Setup Directions for the Machine Learning Model Building Tutorials

This tutorial explains the first steps you need for any of the tutorials within this floe package. From this tutorial, you can continue to any of the subsequent lessons.

Remember, the ML floes can be separated into three categories:
1. Data preprocessing
2. Machine learning model building
3. Molecule property prediction using built models

Create a Tutorial Project

Note

If you have already created a tutorial project, you can reuse the existing one.

Log into Orion and click the “Home” button at the top of the blue navigation bar on the left side of the Orion User Interface. Then click the “Create New Project” button and in the pop-up window, enter Tutorial for the name of the project and click the “Save” button.

create_project_ui

Orion home page

Floe Input

The basic floe inputs are described here. Each individual tutorial will describe any additional information needed for that floe and will provide the necessary dataset(s) to download.

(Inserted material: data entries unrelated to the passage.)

Lemma steps_stuck (run : SmartScraperGraph) (config : RunnableConfig) (kw : string)
  (fuel : nat) (n : Node.t) (state : OverallState) :
  never_finds run config kw ->
  stuck kw state -> n <> Node.END ->
  exists n' state',
    steps run config fuel (n, state) = Ok (n', state') /\ stuck kw state' /\ n' <> Node.END.
Proof.
  intros Hrun. revert n state.
  induction fuel as [|fuel IH]; intros n state Hst Hn.
  - now exists n, state.
  - rewrite steps_S.
    destruct (step_stuck run config kw n state Hrun Hst Hn) as (n1 & s1 & Hstep & Hst1 & Hn1).
    rewrite Hstep. cbn [bind]. destruct (Node.eqb n Node.evaluate).
    + now exists n1, s1.
    + now apply IH.
Qed.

Each floe requires an input dataset file with each record in the file containing an OEMolField. Uploaded files such as .csv, .sdf, or a similar format in Orion are automatically converted to datasets. In each record, a separate field containing the Float property must be included to train the network on.

One of the required inputs is a molecule dataset, which will be P1. It contains several OERecord(s). The floe expects two things from each record:

  • An OEMol to either train the models on or to predict the physical properties of these molecules.

  • A Float or String value which contains the regression or classification property to be learned.

The following floes use only the P1 dataset:

Data Preprocessing:

  • Data Processing of Small Molecules for ML Model Building

Machine learning model building:

  • ML Build: Regression Model with Tuner using Fingerprints for Small Molecules

  • ML Build: Classification Model with Tuner using Fingerprints for Small Molecules

  • ML Build: Regression Model using Feature Input

Molecule property prediction using built models:

  • Solubility Prediction for Small Molecule using ML and Cheminfo Fingerprints

  • hERG Toxicity Prediction for Small Molecules using ML and Cheminfo Fingerprints

For the last two floes, the response field is not required. However, you can use a float value (for solubility) or string value (for hERG) to validate the results against.

For some floe tutorials, a second dataset may be needed (and sometimes a third, T1, for confidence interval calculation on regression models). The M1 dataset contains one or more machine learning models. To learn how to generate these models, read the tutorial <link> on building models in Orion.

The following floes use an M1 dataset in addition to the P1 dataset:

Machine learning model building:

  • ML ReBuild: Transfer Learn ML Regression Model using Fingerprints for Small Molecules

Molecule property prediction using built models:

  • ML Predict: Regression using Fingerprints for Small Molecules

  • ML Predict: Classification using Fingerprints for Small Molecules

  • ML Predict: Regression using Feature Input

Run the OEModel Building Floe

For all floes, begin with the following directions in order to find your desired floe.

select_db
  • Click the “Floe” button on the navigation bar to reach the Floe page.

  • Click on the Floes tab.

  • Under Categories, click on “Packages” and select the OpenEye Model Building package.

  • A list of the ML floes will now be visible to the right. Click on the one you would like to use.

  • Alternatively, you can enter the name of the desired floe in the search bar.

  • Click “Launch Floe” for your desired floe, and a Job Form will pop up. Specify the parameter settings as indicated for each tutorial.